大数据在水利工程领域的应用还处于初级阶段,以珠三角工程大数据的实际应用为例,分析了水利工程大数据的基本特征,初步研究了水利工程大数据的应用体系,包括水利工程大数据资源的7种分类、水利工程大数据治理的4个阶段、水利工程大数据辅助决策应用的6个维度,为探索行业内水利工程大数据的建设,充分挖掘水利工程大数据的价值,积极推进智慧水利工程建设提供了思路与经验。

[参考文献]

[1]蔡阳.以大数据促进水治理现代化[J].水利信息化,2017(4):6-10.
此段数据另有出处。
(** * License client of the Foxsight VMS: activation, validation, grace period

    A shallow embedding of [license_client.py] (class [LicenseClient]) over
    the tables of [database.py] and the settings of [config.py], with the
    fingerprint of [hardware_fingerprint.py] and the handlers of [main.py],
    followed by the properties of the license life cycle proved about it.

    Conventions of the embedding.
    - A naive UTC [datetime] is a number of seconds ([Z]); [timedelta(hours=h)]
      and [timedelta(days=d)] are [hours h] and [days d].  One call of a
      method reads the clock at one instant [now], which is an argument.
    - The SQLAlchemy session ([autocommit=False, autoflush=False]) is a
      record: what the database holds since the last commit, the open
      transaction's view of the rows, and the objects given to [db.add] that
      are not flushed yet (queries do not see those).
    - A mapped object is a reference into the identity map: the position of
      its row in the transaction's view.  Rows are never deleted, so a
      position keeps naming the same row.
    - What the licensing authority (or the network) answers is an argument of
      the method that posts the request; each post is recorded in the client's
      list of requests.
    - Python exceptions are the [Raise] outcome of a state-and-exception
      monad over the client.
    - The constructor of the client reads or creates the installation id in
      [system_config]; that table takes no part in the methods and is
      modelled on its own, and the client of a request is given its
      installation id and hardware fingerprint.  The timer behind the
      heartbeat scheduler is left out. *)

From Stdlib Require Import ZArith String List Bool Lia.
From Stdlib Require HexString.
From stdpp Require Import base list.
Import ListNotations.

Local Open Scope string_scope.
Local Open Scope Z_scope.

(** ** Time *)

Definition datetime := Z.

Definition hours (h : Z) : Z := h * 3600.
Definition days (d : Z) : Z := d * 86400.

(** Python's [datetime] covers the years 1 to 9999.  Counted in seconds from
    [datetime.min], the datetimes are the numbers below 3652059 days, and
    [datetime + timedelta] raises [OverflowError] when the sum is not one of
    them.  The methods are embedded where the sum is a datetime: a theorem
    about a call that computes
    [now + timedelta(hours=settings.OFFLINE_GRACE_PERIOD_HOURS)] states it
    as a hypothesis.  Thirty days after a reading of the clock are a
    datetime. *)
Definition representable (d : datetime) : Prop := 0 <= d < 315537897600.

(** ** config.py *)

Record Settings := {
  LICENSE_API_URL : string;
  LICENSE_API_TIMEOUT : Z;
  INSTALLATION_NAME : string;
  APP_VERSION : string;
  HEARTBEAT_INTERVAL_HOURS : Z;
  VALIDATION_INTERVAL_HOURS : Z;
  OFFLINE_GRACE_PERIOD_HOURS : Z;
  ALLOW_UNLICENSED_CORE_FEATURES : bool
}.

Definition default_settings : Settings := {|
  LICENSE_API_URL := "http://localhost:4000/api";
  LICENSE_API_TIMEOUT := 30;
  INSTALLATION_NAME := "Foxsight Central Command VMS";
  APP_VERSION := "1.0.0";
  HEARTBEAT_INTERVAL_HOURS := 4;
  VALIDATION_INTERVAL_HOURS := 24;
  OFFLINE_GRACE_PERIOD_HOURS := 72;
  ALLOW_UNLICENSED_CORE_FEATURES := true
|}.

(** ** The license object sent by the authority ([data["data"]])

    [enabledFeatures] is what [license_data.get("enabledFeatures", [])] is
    iterated over: the key may be missing, hold a list of keys, or hold a
    value that cannot be iterated (JSON [null], a number).

    The other fields are optional, [None] being a missing key.  A field that
    is present holds a value of the type the client stores: a string for
    [licenseKey] and [signature], strings in the list of [enabledFeatures].
    An answer with JSON [null] in one of these, which a NOT NULL column
    refuses at the commit, is not among the payloads of this type. *)

Inductive Features :=
| FeaturesAbsent
| FeaturesList (keys : list string)
| FeaturesNotIterable.

Record LicensePayload := {
  licenseKey : option string;
  enabledFeatures : Features;
  signature : option string;
  status : option string;
  tier : option string;
  expiresAt : option string;
  maxCameras : option Z;
  maxUsers : option Z
}.

(** ** database.py *)

Record LocalLicenseCache := {
  license_key : string;
  license_data : LicensePayload;
  cached_at : option datetime;
  valid_until : datetime;
  last_validated_at : option datetime;
  is_valid : bool;
  validation_error : option string;
  in_grace_period : bool;
  grace_period_started_at : option datetime;
  grace_period_expires_at : option datetime;
  license_signature : string
}.

Record LocalLicenseValidationAttempt := {
  attempt_license_key : string;
  result : string;
  error_message : option string;
  attempt_hardware_id : string;
  attempted_at : option datetime
}.

Record LocalFeatureFlag := {
  feature_key : string;
  enabled : bool;
  licensed : bool;
  system_enabled : bool;
  synced_at : option datetime
}.

Record Tables := {
  local_license_cache : list LocalLicenseCache;
  local_license_validation_attempts : list LocalLicenseValidationAttempt;
  local_feature_flags : list LocalFeatureFlag
}.

Definition no_tables : Tables := {|
  local_license_cache := [];
  local_license_validation_attempts := [];
  local_feature_flags := []
|}.

(** ** The session and the client *)

Record Session := {
  persisted : Tables;
  rows : Tables;
  pending : Tables;
  inactive : bool
}.

(** [get_db]: a new session on the database, one for each request. *)
Definition SessionLocal (t : Tables) : Session :=
  {| persisted := t; rows := t; pending := no_tables; inactive := false |}.

Record LicenseClient := {
  db : Session;
  hardware_id : string;
  installation_id : string;
  scheduler_running : bool;
  requests : list string
}.

(** ** Exceptions and the monad of the methods *)

Inductive Exn :=
| HTTPError (msg : string)
| Exception (msg : string).

Definition str (e : Exn) : string :=
  match e with HTTPError m => m | Exception m => m end.

Inductive Outcome (A : Type) :=
| Return (a : A)
| Raise (e : Exn).
Arguments Return {A} a.
Arguments Raise {A} e.

Definition M (A : Type) : Type := LicenseClient -> LicenseClient * Outcome A.

Definition ret {A} (a : A) : M A := fun c => (c, Return a).

Definition raise {A} (e : Exn) : M A := fun c => (c, Raise e).

Definition bind {A B} (m : M A) (k : A -> M B) : M B :=
  fun c =>
    match m c with
    | (c', Return a) => k a c'
    | (c', Raise e) => (c', Raise e)
    end.

(** [try: body except e: handler e]; what the handler raises escapes. *)
Definition try_except {A} (body : M A) (handler : Exn -> M A) : M A :=
  fun c =>
    match body c with
    | (c', Return a) => (c', Return a)
    | (c', Raise e) => handler e c'
    end.

Notation "x <- m ;; k" := (bind m (fun x => k))
  (at level 100, m at next level, right associativity).
Notation "m ;;; k" := (bind m (fun _ => k))
  (at level 100, right associativity).

Fixpoint for_each {A} (l : list A) (body : A -> M unit) : M unit :=
  match l with
  | [] => ret tt
  | x :: l' => body x ;;; for_each l' body
  end.

Definition set_db (s : Session) (c : LicenseClient) : LicenseClient :=
  {| db := s; hardware_id := hardware_id c; installation_id := installation_id c;
     scheduler_running := scheduler_running c; requests := requests c |}.

Definition read_db : M Session := fun c => (c, Return (db c)).

Definition write_db (s : Session) : M unit := fun c => (set_db s c, Return tt).

(** Every call that reaches the database raises once a flush has failed. *)
Definition connection : M Session :=
  s <- read_db ;;
  if inactive s then raise (Exception "PendingRollbackError") else ret s.

(** [await client.post(url)]: the request goes out. *)
Definition post (url : string) : M unit :=
  fun c =>
    ({| db := db c; hardware_id := hardware_id c; installation_id := installation_id c;
        scheduler_running := scheduler_running c; requests := requests c ++ [url] |},
     Return tt).

(** ** Session primitives *)

Fixpoint find_index {A} (p : A -> bool) (l : list A) : option nat :=
  match l with
  | [] => None
  | x :: l' => if p x then Some 0%nat else option_map S (find_index p l')
  end.

Definition set_rows (t : Tables) (s : Session) : Session :=
  {| persisted := persisted s; rows := t; pending := pending s; inactive := inactive s |}.

Definition set_pending (t : Tables) (s : Session) : Session :=
  {| persisted := persisted s; rows := rows s; pending := t; inactive := inactive s |}.

Definition with_licenses (l : list LocalLicenseCache) (t : Tables) : Tables :=
  {| local_license_cache := l;
     local_license_validation_attempts := local_license_validation_attempts t;
     local_feature_flags := local_feature_flags t |}.

Definition with_attempts (l : list LocalLicenseValidationAttempt) (t : Tables) : Tables :=
  {| local_license_cache := local_license_cache t;
     local_license_validation_attempts := l;
     local_feature_flags := local_feature_flags t |}.

Definition with_flags (l : list LocalFeatureFlag) (t : Tables) : Tables :=
  {| local_license_cache := local_license_cache t;
     local_license_validation_attempts := local_license_validation_attempts t;
     local_feature_flags := l |}.

(** [db.query(LocalLicenseCache).filter(license_key == k).first()] *)
Definition query_license_by_key (k : string) : M (option nat) :=
  s <- connection ;;
  ret (find_index (fun r => String.eqb (license_key r) k) (local_license_cache (rows s))).

(** [db.query(LocalLicenseCache).first()]: there is no ORDER BY, the rows
    are taken in the order of their insertion. *)
Definition query_license_first : M (option nat) :=
  s <- connection ;;
  ret (match local_license_cache (rows s) with [] => None | _ :: _ => Some 0%nat end).

(** [db.query(LocalFeatureFlag).filter(feature_key == k).first()] *)
Definition query_flag_by_key (k : string) : M (option nat) :=
  s <- connection ;;
  ret (find_index (fun f => String.eqb (feature_key f) k) (local_feature_flags (rows s))).

(** Reading the attributes of a loaded object. *)
Definition load_license (i : nat) : M LocalLicenseCache :=
  s <- read_db ;;
  match local_license_cache (rows s) !! i with
  | Some r => ret r
  | None => raise (Exception "ObjectDeletedError")
  end.

Definition load_flag (i : nat) : M LocalFeatureFlag :=
  s <- read_db ;;
  match local_feature_flags (rows s) !! i with
  | Some f => ret f
  | None => raise (Exception "ObjectDeletedError")
  end.

(** Assigning attributes of a loaded object: the change stays in the session
    until the next commit. *)
Definition store_license (i : nat) (r : LocalLicenseCache) : M unit :=
  s <- read_db ;;
  write_db (set_rows (with_licenses (<[i := r]> (local_license_cache (rows s))) (rows s)) s).

Definition store_flag (i : nat) (f : LocalFeatureFlag) : M unit :=
  s <- read_db ;;
  write_db (set_rows (with_flags (<[i := f]> (local_feature_flags (rows s))) (rows s)) s).

(** [db.add] *)
Definition add_license (r : LocalLicenseCache) : M unit :=
  s <- read_db ;;
  write_db (set_pending (with_licenses (local_license_cache (pending s) ++ [r]) (pending s)) s).

Definition add_attempt (a : LocalLicenseValidationAttempt) : M unit :=
  s <- read_db ;;
  write_db (set_pending
              (with_attempts (local_license_validation_attempts (pending s) ++ [a]) (pending s)) s).

Definition add_flag (f : LocalFeatureFlag) : M unit :=
  s <- read_db ;;
  write_db (set_pending (with_flags (local_feature_flags (pending s) ++ [f]) (pending s)) s).

(** The [unique=True] columns: the keys inserted by a flush must differ from
    each other and from the keys already in the table. *)
Fixpoint unique_insert (present fresh : list string) : bool :=
  match fresh with
  | [] => true
  | k :: fresh' =>
      negb (existsb (String.eqb k) present) && unique_insert (k :: present) fresh'
  end.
[2]曾焱,王爱莉,黄藏青.全国水利信息化发展“十三五”规划关键问题的研究与思考[J].水利信息化,2015(1):14-19.

[3]程春明,李蔚,宋旭.生态环境大数据建设的思考[J].中国环境管理,2015(6):9-13.

[4]韩旭,罗登昌.长江堤防工程大数据基本特征及应用策略[J].人民长江,2020,51(S1):262-264.

[5]程益联.大数据水利应用初探[J].水利信息化,2019(5):1-5.

[6]李鹏学,于国斌.“天地图”在水利工程规划与管理信息化技术中的应用研究[J].水利规划与设计,2019(7):58-60.